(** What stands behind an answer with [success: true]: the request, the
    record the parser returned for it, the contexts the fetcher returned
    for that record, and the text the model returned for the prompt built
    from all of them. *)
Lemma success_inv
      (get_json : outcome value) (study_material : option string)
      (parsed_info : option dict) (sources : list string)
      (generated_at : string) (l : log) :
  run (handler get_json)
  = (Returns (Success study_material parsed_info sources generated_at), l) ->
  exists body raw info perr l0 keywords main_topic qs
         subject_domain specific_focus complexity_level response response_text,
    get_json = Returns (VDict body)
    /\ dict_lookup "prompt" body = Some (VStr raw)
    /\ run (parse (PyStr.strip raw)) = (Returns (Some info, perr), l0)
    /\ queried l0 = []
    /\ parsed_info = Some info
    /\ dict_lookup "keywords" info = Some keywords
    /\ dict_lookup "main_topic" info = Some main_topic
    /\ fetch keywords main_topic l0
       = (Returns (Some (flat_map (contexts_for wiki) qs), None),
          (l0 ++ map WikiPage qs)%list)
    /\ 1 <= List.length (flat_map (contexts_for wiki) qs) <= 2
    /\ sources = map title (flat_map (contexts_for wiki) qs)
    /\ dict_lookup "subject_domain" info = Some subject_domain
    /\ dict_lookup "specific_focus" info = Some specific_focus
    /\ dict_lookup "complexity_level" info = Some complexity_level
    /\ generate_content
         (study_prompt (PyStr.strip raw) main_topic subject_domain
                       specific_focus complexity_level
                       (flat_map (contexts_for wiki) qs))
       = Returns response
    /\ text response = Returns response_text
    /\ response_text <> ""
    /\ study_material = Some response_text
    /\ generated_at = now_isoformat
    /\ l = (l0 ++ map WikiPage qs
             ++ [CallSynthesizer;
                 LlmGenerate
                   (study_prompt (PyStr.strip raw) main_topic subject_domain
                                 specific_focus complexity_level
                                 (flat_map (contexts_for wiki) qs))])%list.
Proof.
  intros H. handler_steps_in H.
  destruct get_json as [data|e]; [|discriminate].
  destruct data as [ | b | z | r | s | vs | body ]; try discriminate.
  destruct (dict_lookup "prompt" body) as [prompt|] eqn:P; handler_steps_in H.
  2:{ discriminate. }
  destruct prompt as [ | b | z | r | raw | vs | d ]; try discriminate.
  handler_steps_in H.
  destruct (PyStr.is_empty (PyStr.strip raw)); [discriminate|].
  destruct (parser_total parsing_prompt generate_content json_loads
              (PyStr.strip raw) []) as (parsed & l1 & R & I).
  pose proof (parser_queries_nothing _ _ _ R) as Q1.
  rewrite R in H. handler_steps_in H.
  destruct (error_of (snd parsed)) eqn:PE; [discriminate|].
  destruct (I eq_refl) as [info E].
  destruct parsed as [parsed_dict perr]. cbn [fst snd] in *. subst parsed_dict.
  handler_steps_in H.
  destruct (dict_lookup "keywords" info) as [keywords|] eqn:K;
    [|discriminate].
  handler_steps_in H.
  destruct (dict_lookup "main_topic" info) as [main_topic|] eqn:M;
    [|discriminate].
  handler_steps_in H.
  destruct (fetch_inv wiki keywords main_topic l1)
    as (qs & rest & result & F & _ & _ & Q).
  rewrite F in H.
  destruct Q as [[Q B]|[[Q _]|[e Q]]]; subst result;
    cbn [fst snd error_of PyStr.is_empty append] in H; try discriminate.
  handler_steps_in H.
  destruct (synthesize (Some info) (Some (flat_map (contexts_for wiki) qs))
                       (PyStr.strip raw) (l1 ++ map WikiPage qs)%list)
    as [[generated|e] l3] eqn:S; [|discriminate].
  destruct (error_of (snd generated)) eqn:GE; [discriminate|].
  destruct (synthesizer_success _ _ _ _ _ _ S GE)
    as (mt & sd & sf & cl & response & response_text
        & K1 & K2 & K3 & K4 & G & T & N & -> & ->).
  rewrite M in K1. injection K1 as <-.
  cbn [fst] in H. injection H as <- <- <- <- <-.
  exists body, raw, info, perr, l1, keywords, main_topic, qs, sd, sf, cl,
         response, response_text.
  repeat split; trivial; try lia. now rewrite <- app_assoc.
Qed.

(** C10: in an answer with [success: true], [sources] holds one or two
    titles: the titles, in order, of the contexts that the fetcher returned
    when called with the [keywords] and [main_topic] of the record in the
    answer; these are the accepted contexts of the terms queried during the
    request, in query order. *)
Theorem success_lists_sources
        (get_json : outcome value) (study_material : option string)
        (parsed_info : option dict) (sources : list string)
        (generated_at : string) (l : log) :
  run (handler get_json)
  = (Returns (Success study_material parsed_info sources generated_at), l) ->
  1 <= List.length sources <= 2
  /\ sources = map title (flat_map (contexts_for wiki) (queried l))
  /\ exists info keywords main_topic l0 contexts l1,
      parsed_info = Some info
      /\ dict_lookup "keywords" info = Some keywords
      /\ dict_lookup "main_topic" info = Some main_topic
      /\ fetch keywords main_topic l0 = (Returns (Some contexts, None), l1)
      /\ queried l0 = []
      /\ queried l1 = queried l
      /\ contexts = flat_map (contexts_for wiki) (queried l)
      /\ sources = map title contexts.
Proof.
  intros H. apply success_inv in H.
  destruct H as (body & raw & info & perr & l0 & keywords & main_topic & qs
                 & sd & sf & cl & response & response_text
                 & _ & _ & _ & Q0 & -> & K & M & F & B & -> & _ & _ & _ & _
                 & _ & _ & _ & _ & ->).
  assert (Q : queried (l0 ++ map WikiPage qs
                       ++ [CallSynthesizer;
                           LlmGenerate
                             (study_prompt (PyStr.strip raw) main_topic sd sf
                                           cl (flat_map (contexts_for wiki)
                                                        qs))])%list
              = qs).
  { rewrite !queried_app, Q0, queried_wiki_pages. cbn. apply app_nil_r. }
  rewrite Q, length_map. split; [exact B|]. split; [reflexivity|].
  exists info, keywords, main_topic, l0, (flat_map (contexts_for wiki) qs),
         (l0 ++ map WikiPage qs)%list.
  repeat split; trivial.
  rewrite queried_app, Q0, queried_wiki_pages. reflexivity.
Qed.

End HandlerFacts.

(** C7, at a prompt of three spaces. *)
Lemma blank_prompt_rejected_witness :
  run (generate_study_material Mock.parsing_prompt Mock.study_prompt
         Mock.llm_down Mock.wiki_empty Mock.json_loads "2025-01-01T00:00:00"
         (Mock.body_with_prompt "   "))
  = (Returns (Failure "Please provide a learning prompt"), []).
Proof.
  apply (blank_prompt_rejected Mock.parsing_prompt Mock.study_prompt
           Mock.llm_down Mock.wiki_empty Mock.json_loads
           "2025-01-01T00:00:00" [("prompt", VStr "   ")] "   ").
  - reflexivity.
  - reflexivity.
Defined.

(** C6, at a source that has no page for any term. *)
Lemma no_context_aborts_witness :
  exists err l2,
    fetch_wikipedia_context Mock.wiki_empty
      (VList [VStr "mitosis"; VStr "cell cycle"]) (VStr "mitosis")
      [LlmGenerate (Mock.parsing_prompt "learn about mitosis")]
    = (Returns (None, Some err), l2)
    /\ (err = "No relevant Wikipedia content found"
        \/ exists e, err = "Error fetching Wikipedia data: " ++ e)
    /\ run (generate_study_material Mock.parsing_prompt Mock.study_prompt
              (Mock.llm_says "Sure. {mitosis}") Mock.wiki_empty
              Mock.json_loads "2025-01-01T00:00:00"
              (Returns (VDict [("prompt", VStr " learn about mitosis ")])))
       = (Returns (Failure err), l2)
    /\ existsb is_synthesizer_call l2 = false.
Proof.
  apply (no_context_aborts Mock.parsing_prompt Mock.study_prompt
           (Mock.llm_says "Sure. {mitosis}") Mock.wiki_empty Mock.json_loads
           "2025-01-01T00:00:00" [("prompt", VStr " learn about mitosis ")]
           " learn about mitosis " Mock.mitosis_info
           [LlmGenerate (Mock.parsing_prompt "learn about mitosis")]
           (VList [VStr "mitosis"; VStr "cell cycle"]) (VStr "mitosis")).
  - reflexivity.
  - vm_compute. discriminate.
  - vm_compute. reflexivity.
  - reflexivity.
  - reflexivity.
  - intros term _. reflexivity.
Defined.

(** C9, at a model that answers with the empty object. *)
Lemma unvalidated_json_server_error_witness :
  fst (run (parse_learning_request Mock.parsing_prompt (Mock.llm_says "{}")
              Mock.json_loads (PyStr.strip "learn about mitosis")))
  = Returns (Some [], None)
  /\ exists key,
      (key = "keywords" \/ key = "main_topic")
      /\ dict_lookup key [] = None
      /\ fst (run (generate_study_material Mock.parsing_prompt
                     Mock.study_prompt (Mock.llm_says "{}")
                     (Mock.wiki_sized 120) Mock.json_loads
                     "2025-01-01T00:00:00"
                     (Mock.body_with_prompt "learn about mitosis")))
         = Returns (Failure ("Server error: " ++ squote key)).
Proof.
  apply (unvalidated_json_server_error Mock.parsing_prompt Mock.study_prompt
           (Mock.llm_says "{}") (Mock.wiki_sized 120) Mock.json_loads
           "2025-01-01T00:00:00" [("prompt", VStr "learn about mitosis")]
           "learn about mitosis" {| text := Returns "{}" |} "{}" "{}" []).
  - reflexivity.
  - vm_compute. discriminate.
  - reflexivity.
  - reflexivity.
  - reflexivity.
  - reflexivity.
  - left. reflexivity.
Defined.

• _Exercise description_
Only the lines above from the one with "destruct (error_of (snd generated))" through the one with "response, response_text." should be duplicated, character for character.

• _Answer section_
  destruct (error_of (snd generated)) eqn:GE; [discriminate|].
  destruct (synthesizer_success _ _ _ _ _ _ S GE)
    as (mt & sd & sf & cl & response & response_text
        & K1 & K2 & K3 & K4 & G & T & N & -> & ->).
  rewrite M in K1. injection K1 as <-.
  cbn [fst] in H. injection H as <- <- <- <- <-.
  exists body, raw, info, perr, l1, keywords, main_topic, qs, sd, sf, cl,
         response, response_text.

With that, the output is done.